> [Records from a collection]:
-- Opening Marker --

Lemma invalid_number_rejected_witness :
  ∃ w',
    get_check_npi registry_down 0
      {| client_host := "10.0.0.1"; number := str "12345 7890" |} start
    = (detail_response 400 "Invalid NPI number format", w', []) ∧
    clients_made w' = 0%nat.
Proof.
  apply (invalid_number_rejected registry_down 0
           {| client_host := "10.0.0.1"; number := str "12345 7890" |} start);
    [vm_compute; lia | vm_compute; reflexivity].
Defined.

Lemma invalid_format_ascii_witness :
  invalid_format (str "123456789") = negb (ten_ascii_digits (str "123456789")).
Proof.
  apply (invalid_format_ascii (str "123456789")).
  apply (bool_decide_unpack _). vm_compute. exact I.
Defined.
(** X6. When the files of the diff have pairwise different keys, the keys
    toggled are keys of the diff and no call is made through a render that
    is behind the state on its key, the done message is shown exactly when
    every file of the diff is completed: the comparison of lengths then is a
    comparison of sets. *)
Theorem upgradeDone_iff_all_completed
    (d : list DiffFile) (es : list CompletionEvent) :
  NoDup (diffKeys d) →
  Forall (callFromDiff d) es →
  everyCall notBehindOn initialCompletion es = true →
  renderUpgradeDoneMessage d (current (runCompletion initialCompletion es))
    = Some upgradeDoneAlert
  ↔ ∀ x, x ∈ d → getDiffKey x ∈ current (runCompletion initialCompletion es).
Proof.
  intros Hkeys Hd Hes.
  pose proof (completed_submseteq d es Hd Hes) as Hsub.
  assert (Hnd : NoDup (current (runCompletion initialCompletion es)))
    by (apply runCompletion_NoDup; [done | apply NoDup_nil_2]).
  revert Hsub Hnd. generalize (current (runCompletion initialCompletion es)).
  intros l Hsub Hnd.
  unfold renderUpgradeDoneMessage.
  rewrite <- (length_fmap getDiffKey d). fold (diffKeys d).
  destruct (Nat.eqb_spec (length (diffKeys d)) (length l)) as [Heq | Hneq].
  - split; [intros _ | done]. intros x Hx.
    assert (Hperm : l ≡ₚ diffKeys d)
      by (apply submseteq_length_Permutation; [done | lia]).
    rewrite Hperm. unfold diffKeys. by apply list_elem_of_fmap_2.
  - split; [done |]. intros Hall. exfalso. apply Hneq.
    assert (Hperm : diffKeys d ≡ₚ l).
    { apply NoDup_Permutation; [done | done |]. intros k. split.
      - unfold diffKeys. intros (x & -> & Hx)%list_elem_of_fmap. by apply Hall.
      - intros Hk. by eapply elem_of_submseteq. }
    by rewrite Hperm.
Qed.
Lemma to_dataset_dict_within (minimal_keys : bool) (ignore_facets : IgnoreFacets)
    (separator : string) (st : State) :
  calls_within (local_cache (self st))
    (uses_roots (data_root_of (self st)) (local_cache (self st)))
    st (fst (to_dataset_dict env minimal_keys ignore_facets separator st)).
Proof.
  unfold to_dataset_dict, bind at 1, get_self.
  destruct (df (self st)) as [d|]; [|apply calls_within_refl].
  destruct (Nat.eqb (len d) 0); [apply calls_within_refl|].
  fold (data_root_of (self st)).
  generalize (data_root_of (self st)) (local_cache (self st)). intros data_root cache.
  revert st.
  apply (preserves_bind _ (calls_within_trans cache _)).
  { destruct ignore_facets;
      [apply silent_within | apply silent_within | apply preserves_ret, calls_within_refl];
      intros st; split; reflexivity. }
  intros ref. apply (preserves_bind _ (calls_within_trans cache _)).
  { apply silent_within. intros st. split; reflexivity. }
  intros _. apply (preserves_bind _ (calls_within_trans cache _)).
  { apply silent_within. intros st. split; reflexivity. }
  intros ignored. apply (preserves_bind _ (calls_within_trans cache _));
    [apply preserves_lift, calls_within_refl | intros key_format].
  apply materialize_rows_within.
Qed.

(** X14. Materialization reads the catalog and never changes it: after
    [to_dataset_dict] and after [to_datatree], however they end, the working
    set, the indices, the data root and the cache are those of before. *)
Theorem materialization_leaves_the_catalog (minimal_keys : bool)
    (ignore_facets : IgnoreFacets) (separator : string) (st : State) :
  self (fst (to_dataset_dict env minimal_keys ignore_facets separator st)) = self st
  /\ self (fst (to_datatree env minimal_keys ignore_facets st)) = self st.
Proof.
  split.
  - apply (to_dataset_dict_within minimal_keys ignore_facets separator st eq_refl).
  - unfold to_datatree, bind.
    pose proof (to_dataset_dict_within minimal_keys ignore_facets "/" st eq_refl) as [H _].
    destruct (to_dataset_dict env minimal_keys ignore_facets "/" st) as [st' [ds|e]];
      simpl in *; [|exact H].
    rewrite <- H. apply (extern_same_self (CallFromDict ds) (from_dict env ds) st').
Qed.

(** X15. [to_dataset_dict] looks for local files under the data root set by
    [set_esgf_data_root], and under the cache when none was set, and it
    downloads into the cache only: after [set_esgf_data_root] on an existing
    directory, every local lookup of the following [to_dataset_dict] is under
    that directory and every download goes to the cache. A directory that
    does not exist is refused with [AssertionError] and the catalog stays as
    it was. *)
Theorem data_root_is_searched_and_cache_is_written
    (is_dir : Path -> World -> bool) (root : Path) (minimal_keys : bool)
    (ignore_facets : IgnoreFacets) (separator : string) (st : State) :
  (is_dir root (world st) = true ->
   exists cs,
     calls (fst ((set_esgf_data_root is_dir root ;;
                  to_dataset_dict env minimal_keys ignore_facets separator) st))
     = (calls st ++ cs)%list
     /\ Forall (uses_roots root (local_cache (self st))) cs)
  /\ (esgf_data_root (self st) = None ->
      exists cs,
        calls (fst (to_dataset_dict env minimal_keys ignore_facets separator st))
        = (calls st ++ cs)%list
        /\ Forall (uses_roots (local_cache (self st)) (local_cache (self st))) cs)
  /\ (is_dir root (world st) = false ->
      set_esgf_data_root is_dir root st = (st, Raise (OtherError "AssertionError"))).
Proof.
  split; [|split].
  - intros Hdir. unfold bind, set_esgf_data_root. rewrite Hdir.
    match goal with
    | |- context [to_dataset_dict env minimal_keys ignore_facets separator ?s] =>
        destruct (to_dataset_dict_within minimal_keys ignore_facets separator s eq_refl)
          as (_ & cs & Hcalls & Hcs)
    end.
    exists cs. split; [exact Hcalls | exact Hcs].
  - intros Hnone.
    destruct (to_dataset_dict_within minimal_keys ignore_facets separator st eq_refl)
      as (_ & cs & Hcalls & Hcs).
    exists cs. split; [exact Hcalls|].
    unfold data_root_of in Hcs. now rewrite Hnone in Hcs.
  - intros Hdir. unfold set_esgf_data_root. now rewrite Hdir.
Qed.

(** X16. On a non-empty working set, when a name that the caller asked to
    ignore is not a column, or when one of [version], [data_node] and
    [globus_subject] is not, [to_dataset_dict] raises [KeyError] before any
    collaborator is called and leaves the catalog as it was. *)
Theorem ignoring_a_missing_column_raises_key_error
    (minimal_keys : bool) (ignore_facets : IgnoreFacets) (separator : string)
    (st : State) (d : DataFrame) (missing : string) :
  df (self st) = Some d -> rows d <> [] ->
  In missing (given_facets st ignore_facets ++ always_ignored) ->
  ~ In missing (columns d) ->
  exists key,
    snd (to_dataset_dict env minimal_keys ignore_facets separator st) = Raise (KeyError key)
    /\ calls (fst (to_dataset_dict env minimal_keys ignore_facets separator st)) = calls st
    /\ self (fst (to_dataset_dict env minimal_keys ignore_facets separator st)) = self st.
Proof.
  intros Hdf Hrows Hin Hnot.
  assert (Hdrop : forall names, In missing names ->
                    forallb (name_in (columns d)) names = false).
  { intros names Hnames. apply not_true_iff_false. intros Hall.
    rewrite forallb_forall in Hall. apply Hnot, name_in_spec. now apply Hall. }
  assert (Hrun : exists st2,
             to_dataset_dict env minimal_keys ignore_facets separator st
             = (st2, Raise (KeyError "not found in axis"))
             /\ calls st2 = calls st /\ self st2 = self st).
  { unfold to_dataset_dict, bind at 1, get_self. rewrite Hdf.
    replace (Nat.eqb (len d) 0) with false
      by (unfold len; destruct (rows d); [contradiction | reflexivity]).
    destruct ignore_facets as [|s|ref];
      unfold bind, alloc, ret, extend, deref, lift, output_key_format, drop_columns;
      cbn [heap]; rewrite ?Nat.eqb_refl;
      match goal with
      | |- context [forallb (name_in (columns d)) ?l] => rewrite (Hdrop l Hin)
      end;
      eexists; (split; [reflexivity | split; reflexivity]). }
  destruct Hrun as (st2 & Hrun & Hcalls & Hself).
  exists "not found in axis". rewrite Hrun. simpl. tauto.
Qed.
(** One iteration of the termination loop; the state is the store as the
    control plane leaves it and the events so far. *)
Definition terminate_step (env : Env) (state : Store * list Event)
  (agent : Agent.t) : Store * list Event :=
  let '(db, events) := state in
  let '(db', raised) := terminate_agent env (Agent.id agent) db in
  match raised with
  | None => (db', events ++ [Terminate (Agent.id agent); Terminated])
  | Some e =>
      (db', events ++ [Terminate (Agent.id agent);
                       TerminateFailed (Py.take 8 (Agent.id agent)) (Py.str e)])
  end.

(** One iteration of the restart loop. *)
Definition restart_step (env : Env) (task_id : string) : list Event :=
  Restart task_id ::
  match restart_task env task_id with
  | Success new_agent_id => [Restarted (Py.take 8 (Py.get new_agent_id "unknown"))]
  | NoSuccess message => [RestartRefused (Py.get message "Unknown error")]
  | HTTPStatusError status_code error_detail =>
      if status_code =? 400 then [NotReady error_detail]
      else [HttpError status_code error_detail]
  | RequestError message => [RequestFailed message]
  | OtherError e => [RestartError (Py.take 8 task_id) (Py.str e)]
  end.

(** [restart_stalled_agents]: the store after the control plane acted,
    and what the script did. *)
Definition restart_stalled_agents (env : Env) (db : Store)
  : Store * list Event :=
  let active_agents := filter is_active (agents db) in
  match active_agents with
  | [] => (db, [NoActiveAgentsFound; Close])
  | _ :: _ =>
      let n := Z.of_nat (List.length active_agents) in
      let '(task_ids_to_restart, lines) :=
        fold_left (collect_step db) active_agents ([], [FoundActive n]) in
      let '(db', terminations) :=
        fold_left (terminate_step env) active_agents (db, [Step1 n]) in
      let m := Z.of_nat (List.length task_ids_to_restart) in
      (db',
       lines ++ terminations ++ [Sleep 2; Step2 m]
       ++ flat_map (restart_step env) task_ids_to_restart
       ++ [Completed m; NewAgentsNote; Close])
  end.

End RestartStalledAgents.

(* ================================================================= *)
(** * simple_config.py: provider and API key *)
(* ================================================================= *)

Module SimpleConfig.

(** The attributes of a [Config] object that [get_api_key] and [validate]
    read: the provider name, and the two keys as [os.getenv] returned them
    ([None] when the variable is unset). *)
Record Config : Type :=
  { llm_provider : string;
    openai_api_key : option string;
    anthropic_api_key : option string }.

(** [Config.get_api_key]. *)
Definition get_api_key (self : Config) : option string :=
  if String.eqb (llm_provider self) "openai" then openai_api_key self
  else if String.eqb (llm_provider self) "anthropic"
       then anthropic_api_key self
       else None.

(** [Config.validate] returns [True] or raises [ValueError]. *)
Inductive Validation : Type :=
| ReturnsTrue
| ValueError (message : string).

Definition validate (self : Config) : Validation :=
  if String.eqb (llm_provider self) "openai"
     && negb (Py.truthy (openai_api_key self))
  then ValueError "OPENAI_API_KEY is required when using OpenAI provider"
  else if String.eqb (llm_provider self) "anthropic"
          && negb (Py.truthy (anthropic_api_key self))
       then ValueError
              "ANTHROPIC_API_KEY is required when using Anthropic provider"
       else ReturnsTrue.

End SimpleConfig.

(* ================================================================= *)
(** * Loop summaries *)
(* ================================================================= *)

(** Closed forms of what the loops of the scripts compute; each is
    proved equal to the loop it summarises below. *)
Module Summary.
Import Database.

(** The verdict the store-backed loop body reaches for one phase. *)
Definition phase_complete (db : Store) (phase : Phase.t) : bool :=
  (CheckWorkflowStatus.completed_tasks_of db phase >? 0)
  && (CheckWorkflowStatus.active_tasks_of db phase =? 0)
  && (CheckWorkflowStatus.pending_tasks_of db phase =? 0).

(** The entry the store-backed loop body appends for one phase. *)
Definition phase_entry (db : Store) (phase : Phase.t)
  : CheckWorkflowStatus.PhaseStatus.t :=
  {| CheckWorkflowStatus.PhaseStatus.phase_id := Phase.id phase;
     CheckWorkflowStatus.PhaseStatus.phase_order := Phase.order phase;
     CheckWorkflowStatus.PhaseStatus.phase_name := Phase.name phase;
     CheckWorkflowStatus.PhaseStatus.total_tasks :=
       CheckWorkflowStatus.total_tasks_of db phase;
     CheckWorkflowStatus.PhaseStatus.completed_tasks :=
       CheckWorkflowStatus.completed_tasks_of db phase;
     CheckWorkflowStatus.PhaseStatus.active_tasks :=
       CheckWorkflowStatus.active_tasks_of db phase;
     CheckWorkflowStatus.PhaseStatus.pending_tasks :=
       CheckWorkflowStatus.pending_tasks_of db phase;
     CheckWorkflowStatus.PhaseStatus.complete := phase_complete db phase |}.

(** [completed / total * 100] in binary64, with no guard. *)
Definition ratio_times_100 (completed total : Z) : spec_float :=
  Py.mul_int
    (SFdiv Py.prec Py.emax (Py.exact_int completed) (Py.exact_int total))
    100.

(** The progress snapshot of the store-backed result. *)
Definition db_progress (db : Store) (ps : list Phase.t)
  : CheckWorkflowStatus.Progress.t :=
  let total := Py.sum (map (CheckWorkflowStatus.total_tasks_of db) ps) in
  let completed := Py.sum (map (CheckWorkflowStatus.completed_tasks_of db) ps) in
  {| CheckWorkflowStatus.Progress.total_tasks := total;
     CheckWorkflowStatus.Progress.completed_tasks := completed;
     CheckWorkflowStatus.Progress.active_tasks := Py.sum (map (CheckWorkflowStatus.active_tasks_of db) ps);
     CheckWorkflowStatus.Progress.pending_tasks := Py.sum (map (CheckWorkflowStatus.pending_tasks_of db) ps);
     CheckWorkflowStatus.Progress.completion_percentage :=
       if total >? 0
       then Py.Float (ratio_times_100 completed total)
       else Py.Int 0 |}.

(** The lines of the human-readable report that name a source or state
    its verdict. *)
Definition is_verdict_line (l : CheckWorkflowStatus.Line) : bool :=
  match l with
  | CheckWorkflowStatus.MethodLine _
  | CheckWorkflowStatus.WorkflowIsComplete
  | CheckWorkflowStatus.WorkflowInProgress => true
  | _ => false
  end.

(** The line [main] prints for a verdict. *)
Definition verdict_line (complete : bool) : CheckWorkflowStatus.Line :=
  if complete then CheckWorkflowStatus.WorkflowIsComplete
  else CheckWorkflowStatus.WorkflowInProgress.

-- Closing Marker --

> [TASK DESCRIPTION]:
Quote the records above exactly, from the first line through the line containing "destruct (Nat.eqb_spec (length", and nothing more.

> [RESULT OF THE TASK]:
Lemma invalid_number_rejected_witness :
  ∃ w',
    get_check_npi registry_down 0
      {| client_host := "10.0.0.1"; number := str "12345 7890" |} start
    = (detail_response 400 "Invalid NPI number format", w', []) ∧
    clients_made w' = 0%nat.
Proof.
  apply (invalid_number_rejected registry_down 0
           {| client_host := "10.0.0.1"; number := str "12345 7890" |} start);
    [vm_compute; lia | vm_compute; reflexivity].
Defined.

Lemma invalid_format_ascii_witness :
  invalid_format (str "123456789") = negb (ten_ascii_digits (str "123456789")).
Proof.
  apply (invalid_format_ascii (str "123456789")).
  apply (bool_decide_unpack _). vm_compute. exact I.
Defined.
(** X6. When the files of the diff have pairwise different keys, the keys
    toggled are keys of the diff and no call is made through a render that
    is behind the state on its key, the done message is shown exactly when
    every file of the diff is completed: the comparison of lengths then is a
    comparison of sets. *)
Theorem upgradeDone_iff_all_completed
    (d : list DiffFile) (es : list CompletionEvent) :
  NoDup (diffKeys d) →
  Forall (callFromDiff d) es →
  everyCall notBehindOn initialCompletion es = true →
  renderUpgradeDoneMessage d (current (runCompletion initialCompletion es))
    = Some upgradeDoneAlert
  ↔ ∀ x, x ∈ d → getDiffKey x ∈ current (runCompletion initialCompletion es).
Proof.
  intros Hkeys Hd Hes.
  pose proof (completed_submseteq d es Hd Hes) as Hsub.
  assert (Hnd : NoDup (current (runCompletion initialCompletion es)))
    by (apply runCompletion_NoDup; [done | apply NoDup_nil_2]).
  revert Hsub Hnd. generalize (current (runCompletion initialCompletion es)).
  intros l Hsub Hnd.
  unfold renderUpgradeDoneMessage.
  rewrite <- (length_fmap getDiffKey d). fold (diffKeys d).
  destruct (Nat.eqb_spec (length (diffKeys d)) (length l)) as [Heq | Hneq].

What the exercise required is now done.